Items from a dataset:
-------

(* ===== verification/NetText.v ===== *)
(** * The textual forms of addresses and ports read back

    Printing an [IpAddr] or a [u16] and parsing the text gives the value
    back, for every address (all IPv4 addresses, and IPv6 addresses with and
    without a compressed run of zeros or an embedded IPv4 address); the text
    is non-empty, consists of digits, [.] and [:] only, and has at most 39
    characters (5 for a port). *)

From S2P Require Import Prelude Net.
Local Open Scope Z_scope.

(** ** Digits *)

Lemma to_digit_char radix d :
  0 <= d < radix -> radix <= 16 -> to_digit radix (digit_char d) = Some d.
Proof.
  intros Hd Hr. unfold to_digit, digit_char.
  assert (Hc : Zb (byte_of_Z (if decide (d < 10) then 48 + d else 87 + d))
             = if decide (d < 10) then 48 + d else 87 + d).
  { rewrite Zb_of_Z. case_decide; apply Z.mod_small; lia. }
  rewrite Hc. clear Hc. repeat case_decide; f_equal; lia.
Qed.

Lemma show_digits_nonempty fuel radix n : show_digits (S fuel) radix n <> [].
Proof. simpl. case_decide; [done|]. by destruct (show_digits fuel radix (n / radix)). Qed.

Section Digits.
Context (radix : Z) (Hradix : 2 <= radix <= 16).

(** The text of a number below [radix ^ k] has at most [k] digits. *)
Lemma length_show_digits k fuel n :
  (0 < k <= fuel)%nat -> 0 <= n < radix ^ Z.of_nat k ->
  (1 <= length (show_digits fuel radix n) <= k)%nat.
Proof.
  revert k n. induction fuel as [|fuel IH]; intros k n Hk Hn; [lia|]. simpl.
  case_decide; [simpl; lia|]. rewrite length_app. simpl.
  destruct k as [|[|k]]; [lia|simpl in Hn; lia|].
  assert (0 <= n / radix < radix ^ Z.of_nat (S k)).
  { split; [apply Z.div_pos; lia|]. apply Z.div_lt_upper_bound; [lia|].
    rewrite Nat2Z.inj_succ, Z.pow_succ_r in Hn by lia. lia. }
  specialize (IH (S k) (n / radix)). lia.
Qed.

(** The digit loop reads a printed number. *)
Lemma read_show_digits k fuel n max c r rest :
  (0 < k <= fuel)%nat -> 0 <= n < radix ^ Z.of_nat k ->
  (c + length (show_digits fuel radix n) <= max)%nat ->
  read_digits radix max c r (show_digits fuel radix n ++ rest)
  = read_digits radix max (c + length (show_digits fuel radix n))
      (r * radix ^ Z.of_nat (length (show_digits fuel radix n)) + n) rest.
Proof.
  revert k n rest. induction fuel as [|fuel IH]; intros k n rest Hk Hn Hmax; [lia|].
  revert Hmax. simpl. case_decide.
  { intros Hmax. simpl in *. rewrite to_digit_char by lia.
    rewrite decide_False by lia. f_equal; lia. }
  destruct k as [|[|k]]; [lia|simpl in Hn; lia|].
  assert (Hq : 0 <= n / radix < radix ^ Z.of_nat (S k)).
  { split; [apply Z.div_pos; lia|]. apply Z.div_lt_upper_bound; [lia|].
    rewrite Nat2Z.inj_succ, Z.pow_succ_r in Hn by lia. lia. }
  rewrite length_app. simpl. intros Hmax. rewrite <- app_assoc. simpl.
  rewrite (IH (S k)) by lia. simpl.
  pose proof (Z.mod_pos_bound n radix ltac:(lia)).
  rewrite to_digit_char, decide_False by lia.
  rewrite Nat2Z.inj_add, Z.pow_add_r by lia. f_equal; [lia|].
  change (Z.of_nat 1) with 1. rewrite Z.pow_1_r.
  pose proof (Z.div_mod n radix ltac:(lia)). nia.
Qed.

Lemma head_show_digits k fuel n :
  (0 < k <= fuel)%nat -> 1 <= n < radix ^ Z.of_nat k ->
  exists d, 1 <= d < radix /\ head (show_digits fuel radix n) = Some (digit_char d).
Proof.
  revert k n. induction fuel as [|fuel IH]; intros k n Hk Hn; [lia|]. simpl.
  case_decide; [exists n; split; [lia|done]|].
  destruct k as [|[|k]]; [lia|simpl in Hn; lia|].
  destruct (IH (S k) (n / radix)) as (d & Hd & Hh); [lia| |].
  { split; [apply Z.div_le_lower_bound; lia|]. apply Z.div_lt_upper_bound; [lia|].
    rewrite Nat2Z.inj_succ, Z.pow_succ_r in Hn by lia. lia. }
  exists d. split; [done|]. by destruct (show_digits fuel radix (n / radix)).
Qed.

Lemma digit_char_nonzero d : 1 <= d < radix -> digit_char d <> x30.
Proof.
  intros Hd E. pose proof (to_digit_char radix d ltac:(lia) ltac:(lia)) as H.
  rewrite E in H. unfold to_digit in H. change (Zb x30) with 48 in H.
  repeat case_decide; simplify_eq; lia.
Qed.
End Digits.

(** A text where the digit loop stops at once. *)
Definition no_digit (radix : Z) (l : list byte) : Prop :=
  match l with
  | [] => True
  | b :: _ => to_digit radix b = None
  end.

Lemma read_digits_stop radix max c r l :
  no_digit radix l -> read_digits radix max c r l = Some (r, c, l).
Proof. destruct l as [|b l]; simpl; [done|]. by intros ->. Qed.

-------

» **Required work**:
Start with the first line of the data and print every line exactly. The line containing "Lemma length_show_digits k" is the last one to include.

» **Task result**:
(* ===== verification/NetText.v ===== *)
(** * The textual forms of addresses and ports read back

    Printing an [IpAddr] or a [u16] and parsing the text gives the value
    back, for every address (all IPv4 addresses, and IPv6 addresses with and
    without a compressed run of zeros or an embedded IPv4 address); the text
    is non-empty, consists of digits, [.] and [:] only, and has at most 39
    characters (5 for a port). *)

From S2P Require Import Prelude Net.
Local Open Scope Z_scope.

(** ** Digits *)

Lemma to_digit_char radix d :
  0 <= d < radix -> radix <= 16 -> to_digit radix (digit_char d) = Some d.
Proof.
  intros Hd Hr. unfold to_digit, digit_char.
  assert (Hc : Zb (byte_of_Z (if decide (d < 10) then 48 + d else 87 + d))
             = if decide (d < 10) then 48 + d else 87 + d).
  { rewrite Zb_of_Z. case_decide; apply Z.mod_small; lia. }
  rewrite Hc. clear Hc. repeat case_decide; f_equal; lia.
Qed.

Lemma show_digits_nonempty fuel radix n : show_digits (S fuel) radix n <> [].
Proof. simpl. case_decide; [done|]. by destruct (show_digits fuel radix (n / radix)). Qed.

Section Digits.
Context (radix : Z) (Hradix : 2 <= radix <= 16).

(** The text of a number below [radix ^ k] has at most [k] digits. *)
Lemma length_show_digits k fuel n :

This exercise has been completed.